----- DATA EXTRACTS

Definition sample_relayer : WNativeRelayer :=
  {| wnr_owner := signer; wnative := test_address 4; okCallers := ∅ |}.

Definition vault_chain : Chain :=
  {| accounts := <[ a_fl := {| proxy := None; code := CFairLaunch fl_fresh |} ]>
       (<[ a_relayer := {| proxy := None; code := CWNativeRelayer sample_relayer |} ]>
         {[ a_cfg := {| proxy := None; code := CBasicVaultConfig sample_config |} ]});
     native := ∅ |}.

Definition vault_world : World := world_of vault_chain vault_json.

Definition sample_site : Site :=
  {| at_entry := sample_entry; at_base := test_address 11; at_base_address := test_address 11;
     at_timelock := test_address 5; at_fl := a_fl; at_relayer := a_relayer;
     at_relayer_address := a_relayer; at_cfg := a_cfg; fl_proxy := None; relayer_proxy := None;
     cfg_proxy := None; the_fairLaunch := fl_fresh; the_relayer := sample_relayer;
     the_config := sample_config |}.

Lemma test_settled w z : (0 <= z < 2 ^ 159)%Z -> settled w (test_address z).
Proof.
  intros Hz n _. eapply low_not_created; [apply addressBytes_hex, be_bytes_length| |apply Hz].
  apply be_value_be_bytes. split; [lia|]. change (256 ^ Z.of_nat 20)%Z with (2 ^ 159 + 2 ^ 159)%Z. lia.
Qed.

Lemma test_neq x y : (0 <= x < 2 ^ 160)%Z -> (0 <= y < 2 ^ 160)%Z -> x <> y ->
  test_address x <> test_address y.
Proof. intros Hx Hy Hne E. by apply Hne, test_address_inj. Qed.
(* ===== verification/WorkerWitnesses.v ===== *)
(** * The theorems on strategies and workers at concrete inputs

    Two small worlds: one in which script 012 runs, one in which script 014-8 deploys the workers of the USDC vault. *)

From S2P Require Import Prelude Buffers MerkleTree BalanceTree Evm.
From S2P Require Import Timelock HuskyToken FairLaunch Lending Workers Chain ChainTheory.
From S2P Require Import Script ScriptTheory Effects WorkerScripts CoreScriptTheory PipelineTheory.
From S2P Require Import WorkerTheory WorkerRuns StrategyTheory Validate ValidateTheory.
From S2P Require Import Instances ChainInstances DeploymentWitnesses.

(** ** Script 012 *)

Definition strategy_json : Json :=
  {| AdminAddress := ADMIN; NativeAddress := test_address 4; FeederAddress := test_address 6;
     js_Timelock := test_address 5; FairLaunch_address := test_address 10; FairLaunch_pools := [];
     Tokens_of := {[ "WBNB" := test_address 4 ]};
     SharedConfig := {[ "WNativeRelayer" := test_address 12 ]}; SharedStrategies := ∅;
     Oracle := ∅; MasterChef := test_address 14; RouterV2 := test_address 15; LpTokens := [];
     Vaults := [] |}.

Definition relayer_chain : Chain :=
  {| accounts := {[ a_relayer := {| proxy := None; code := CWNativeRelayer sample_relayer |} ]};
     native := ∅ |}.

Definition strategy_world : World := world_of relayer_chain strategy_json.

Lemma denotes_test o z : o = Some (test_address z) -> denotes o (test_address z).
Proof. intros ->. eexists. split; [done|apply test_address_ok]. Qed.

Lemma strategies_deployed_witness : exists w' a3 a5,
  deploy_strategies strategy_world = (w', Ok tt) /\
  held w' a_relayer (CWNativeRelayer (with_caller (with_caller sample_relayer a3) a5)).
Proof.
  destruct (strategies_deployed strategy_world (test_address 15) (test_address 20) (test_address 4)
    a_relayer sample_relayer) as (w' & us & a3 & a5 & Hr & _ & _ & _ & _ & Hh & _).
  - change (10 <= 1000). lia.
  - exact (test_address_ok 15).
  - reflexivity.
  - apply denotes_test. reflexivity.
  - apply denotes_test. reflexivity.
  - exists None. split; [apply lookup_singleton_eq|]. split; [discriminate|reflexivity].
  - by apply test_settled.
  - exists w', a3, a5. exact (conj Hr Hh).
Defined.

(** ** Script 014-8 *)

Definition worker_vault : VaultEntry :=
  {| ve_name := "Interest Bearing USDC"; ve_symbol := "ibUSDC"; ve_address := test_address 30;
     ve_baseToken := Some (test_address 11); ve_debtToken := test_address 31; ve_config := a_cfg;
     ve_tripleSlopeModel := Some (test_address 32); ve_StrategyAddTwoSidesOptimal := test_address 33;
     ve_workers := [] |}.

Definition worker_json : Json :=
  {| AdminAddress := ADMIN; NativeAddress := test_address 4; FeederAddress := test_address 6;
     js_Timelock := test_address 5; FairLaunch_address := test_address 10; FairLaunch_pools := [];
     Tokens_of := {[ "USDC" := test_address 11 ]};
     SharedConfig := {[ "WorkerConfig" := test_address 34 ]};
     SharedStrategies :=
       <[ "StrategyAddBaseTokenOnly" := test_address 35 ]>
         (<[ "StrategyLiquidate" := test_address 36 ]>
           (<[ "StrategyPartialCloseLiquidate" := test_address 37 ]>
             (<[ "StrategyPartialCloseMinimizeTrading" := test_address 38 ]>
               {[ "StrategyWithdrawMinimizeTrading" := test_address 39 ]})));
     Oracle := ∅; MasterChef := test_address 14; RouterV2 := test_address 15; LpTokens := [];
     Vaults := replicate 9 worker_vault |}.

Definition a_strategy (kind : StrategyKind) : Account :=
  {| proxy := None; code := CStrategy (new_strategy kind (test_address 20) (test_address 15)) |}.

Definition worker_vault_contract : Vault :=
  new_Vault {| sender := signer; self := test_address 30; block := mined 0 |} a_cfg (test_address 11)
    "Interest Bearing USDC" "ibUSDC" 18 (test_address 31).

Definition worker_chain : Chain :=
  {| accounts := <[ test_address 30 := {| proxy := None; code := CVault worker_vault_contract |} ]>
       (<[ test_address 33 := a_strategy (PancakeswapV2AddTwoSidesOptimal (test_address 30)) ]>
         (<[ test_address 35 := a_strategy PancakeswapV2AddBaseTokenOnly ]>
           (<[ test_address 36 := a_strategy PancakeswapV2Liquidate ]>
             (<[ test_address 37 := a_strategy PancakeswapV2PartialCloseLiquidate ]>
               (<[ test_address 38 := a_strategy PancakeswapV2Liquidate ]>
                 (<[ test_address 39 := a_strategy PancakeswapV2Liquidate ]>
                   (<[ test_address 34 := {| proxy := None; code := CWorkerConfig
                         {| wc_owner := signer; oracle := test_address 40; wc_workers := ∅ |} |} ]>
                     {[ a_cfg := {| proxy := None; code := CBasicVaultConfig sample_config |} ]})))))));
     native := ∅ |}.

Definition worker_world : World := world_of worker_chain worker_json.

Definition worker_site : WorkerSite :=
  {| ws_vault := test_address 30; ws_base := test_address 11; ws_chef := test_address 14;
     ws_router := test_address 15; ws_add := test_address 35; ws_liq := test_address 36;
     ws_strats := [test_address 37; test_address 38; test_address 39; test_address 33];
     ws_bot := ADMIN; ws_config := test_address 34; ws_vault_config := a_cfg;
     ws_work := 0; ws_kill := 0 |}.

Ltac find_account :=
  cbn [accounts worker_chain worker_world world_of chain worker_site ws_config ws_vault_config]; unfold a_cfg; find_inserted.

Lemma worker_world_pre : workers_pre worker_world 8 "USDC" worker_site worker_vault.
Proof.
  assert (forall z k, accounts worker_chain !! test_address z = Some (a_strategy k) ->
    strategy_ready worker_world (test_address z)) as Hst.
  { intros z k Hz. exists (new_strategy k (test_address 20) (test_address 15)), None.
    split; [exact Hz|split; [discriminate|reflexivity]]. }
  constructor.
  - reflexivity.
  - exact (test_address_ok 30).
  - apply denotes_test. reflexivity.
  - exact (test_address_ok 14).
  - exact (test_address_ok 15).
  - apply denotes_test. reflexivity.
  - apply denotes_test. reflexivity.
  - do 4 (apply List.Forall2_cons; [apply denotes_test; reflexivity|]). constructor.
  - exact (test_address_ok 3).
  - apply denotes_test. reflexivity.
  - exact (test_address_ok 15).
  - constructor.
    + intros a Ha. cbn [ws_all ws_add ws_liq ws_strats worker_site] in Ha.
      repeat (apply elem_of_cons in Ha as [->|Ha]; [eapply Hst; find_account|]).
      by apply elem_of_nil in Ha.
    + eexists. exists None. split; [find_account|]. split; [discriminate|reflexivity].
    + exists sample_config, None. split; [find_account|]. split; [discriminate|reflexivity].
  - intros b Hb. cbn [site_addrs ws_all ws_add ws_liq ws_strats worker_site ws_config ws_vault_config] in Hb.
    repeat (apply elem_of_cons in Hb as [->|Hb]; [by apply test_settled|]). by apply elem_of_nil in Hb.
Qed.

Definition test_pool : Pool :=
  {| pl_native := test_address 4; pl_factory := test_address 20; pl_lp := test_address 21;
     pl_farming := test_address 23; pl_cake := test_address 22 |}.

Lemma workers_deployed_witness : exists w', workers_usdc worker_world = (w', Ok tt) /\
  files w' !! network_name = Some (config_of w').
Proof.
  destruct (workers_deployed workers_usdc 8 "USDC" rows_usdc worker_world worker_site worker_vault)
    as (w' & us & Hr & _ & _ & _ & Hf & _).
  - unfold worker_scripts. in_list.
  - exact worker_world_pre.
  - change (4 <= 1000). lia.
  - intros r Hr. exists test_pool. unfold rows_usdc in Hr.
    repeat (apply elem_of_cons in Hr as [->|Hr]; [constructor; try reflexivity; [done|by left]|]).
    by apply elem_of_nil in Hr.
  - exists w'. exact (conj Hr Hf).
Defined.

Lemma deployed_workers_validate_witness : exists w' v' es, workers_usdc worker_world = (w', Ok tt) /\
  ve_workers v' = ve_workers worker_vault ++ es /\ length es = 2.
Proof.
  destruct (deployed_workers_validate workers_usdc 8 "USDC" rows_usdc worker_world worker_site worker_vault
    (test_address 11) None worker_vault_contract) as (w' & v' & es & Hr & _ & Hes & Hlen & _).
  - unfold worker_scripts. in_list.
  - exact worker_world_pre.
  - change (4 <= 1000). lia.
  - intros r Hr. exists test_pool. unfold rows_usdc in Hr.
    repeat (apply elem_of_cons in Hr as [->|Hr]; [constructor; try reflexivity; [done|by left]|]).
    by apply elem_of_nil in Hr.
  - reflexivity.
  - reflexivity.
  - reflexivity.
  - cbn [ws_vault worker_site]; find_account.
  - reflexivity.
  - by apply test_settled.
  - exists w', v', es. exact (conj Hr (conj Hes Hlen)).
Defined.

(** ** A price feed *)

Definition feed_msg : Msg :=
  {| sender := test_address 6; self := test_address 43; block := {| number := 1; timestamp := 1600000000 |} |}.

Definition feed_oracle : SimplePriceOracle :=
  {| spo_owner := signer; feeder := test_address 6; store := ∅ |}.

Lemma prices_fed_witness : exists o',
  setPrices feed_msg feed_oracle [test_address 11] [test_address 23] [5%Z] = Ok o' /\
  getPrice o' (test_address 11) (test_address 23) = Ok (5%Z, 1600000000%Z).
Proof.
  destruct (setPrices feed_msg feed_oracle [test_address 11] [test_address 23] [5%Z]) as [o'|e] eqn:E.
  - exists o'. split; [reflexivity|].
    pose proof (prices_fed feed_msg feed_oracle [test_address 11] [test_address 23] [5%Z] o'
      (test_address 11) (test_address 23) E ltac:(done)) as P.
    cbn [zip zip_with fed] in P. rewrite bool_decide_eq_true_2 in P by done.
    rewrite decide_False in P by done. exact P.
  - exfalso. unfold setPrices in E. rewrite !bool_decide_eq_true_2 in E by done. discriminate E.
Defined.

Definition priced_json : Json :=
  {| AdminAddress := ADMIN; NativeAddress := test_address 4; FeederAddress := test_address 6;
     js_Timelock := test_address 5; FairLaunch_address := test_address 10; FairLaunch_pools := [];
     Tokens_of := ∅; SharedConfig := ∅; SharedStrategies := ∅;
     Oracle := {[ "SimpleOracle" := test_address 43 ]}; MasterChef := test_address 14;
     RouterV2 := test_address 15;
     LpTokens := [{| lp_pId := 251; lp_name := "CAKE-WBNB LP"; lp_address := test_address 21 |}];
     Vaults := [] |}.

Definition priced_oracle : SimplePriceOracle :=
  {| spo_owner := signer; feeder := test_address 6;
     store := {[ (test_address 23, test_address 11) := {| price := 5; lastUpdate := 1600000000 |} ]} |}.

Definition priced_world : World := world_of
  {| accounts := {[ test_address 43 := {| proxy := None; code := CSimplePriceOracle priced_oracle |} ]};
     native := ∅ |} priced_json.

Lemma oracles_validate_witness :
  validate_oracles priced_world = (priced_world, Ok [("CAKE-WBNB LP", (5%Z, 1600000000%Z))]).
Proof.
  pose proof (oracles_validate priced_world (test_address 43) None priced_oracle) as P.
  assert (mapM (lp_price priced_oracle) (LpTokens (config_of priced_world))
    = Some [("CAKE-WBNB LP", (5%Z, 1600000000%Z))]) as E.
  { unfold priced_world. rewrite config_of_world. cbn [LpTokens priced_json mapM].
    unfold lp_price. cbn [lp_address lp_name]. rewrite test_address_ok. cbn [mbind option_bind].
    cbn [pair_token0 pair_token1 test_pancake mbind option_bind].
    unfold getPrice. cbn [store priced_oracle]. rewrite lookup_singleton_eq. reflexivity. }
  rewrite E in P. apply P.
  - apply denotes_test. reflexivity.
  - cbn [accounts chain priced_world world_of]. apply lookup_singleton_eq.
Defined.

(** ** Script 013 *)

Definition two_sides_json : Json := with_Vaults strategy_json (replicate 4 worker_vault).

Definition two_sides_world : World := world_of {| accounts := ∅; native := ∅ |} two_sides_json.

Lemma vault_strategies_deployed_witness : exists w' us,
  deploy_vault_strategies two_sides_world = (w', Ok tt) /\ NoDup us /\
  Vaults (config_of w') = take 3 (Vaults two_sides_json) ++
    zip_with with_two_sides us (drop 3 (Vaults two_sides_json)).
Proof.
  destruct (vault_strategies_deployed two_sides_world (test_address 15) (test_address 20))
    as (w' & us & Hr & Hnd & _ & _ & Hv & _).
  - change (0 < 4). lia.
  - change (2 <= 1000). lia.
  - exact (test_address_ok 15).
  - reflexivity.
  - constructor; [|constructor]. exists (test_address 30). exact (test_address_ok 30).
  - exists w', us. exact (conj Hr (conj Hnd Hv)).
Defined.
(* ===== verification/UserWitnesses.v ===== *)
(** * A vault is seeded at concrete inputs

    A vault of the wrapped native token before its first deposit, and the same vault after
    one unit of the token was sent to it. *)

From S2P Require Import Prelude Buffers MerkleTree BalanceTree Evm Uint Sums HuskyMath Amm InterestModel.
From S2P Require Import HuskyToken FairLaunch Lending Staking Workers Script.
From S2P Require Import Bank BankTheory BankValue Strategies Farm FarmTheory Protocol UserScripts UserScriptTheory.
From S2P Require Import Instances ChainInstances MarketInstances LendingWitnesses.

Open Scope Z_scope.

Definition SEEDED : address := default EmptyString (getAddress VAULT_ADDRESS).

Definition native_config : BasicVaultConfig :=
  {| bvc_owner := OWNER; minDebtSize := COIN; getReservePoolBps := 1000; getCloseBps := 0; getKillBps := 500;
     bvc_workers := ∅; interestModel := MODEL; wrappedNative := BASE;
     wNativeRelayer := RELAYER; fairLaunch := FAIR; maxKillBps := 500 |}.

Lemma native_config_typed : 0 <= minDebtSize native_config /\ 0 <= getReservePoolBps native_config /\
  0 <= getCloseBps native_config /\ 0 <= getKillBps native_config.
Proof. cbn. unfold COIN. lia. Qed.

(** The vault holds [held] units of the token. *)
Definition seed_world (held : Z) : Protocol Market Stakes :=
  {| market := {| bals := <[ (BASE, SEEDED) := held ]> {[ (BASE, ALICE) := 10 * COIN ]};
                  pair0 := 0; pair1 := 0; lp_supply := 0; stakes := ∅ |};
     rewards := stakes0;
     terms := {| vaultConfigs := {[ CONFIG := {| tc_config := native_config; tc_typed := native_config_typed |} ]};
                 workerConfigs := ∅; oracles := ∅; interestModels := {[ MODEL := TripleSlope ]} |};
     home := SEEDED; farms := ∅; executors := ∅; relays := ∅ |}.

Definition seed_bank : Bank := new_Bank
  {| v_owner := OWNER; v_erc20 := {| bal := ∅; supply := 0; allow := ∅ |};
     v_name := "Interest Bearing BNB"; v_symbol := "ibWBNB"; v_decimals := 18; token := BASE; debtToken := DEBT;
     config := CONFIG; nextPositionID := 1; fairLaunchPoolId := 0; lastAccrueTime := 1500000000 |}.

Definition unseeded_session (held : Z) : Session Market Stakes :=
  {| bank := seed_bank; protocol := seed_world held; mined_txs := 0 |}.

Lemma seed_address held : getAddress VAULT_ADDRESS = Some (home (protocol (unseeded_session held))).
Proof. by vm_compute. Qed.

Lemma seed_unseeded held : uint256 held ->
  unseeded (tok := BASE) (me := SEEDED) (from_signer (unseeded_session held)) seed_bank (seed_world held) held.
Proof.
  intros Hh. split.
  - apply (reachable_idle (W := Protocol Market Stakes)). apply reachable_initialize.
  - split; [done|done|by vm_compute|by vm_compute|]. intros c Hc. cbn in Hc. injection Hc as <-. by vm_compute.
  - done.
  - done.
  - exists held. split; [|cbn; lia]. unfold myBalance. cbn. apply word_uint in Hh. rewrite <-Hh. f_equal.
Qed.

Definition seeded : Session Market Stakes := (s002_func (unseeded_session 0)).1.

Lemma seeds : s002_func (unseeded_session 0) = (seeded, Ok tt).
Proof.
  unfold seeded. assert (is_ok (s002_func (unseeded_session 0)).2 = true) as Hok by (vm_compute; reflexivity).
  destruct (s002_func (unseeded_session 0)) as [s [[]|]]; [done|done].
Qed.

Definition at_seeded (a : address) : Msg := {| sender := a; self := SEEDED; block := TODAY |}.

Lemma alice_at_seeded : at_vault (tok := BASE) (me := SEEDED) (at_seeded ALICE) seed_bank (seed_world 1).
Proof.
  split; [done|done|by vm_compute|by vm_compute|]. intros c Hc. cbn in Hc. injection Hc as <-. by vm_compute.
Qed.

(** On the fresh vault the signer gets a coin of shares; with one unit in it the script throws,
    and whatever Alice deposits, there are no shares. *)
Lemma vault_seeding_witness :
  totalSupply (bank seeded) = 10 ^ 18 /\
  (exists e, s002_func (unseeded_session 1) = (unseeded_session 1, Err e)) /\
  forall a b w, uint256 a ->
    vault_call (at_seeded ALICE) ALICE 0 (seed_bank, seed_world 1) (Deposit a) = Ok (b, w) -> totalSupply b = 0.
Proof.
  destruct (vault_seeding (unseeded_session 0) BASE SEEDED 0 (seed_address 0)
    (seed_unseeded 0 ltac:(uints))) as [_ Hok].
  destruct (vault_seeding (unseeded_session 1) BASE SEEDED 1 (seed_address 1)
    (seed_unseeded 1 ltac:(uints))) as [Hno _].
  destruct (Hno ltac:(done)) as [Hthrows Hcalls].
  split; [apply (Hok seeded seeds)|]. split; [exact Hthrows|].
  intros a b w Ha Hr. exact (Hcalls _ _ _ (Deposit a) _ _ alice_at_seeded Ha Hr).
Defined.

----------

From the entries above, return exactly the line containing "From S2P Require Import Script", the line containing "Definition strategy_world : World", and all lines between, and nothing else.

From S2P Require Import Script ScriptTheory Effects WorkerScripts CoreScriptTheory PipelineTheory.
From S2P Require Import WorkerTheory WorkerRuns StrategyTheory Validate ValidateTheory.
From S2P Require Import Instances ChainInstances DeploymentWitnesses.

(** ** Script 012 *)

Definition strategy_json : Json :=
  {| AdminAddress := ADMIN; NativeAddress := test_address 4; FeederAddress := test_address 6;
     js_Timelock := test_address 5; FairLaunch_address := test_address 10; FairLaunch_pools := [];
     Tokens_of := {[ "WBNB" := test_address 4 ]};
     SharedConfig := {[ "WNativeRelayer" := test_address 12 ]}; SharedStrategies := ∅;
     Oracle := ∅; MasterChef := test_address 14; RouterV2 := test_address 15; LpTokens := [];
     Vaults := [] |}.

Definition relayer_chain : Chain :=
  {| accounts := {[ a_relayer := {| proxy := None; code := CWNativeRelayer sample_relayer |} ]};
     native := ∅ |}.

Definition strategy_world : World := world_of relayer_chain strategy_json.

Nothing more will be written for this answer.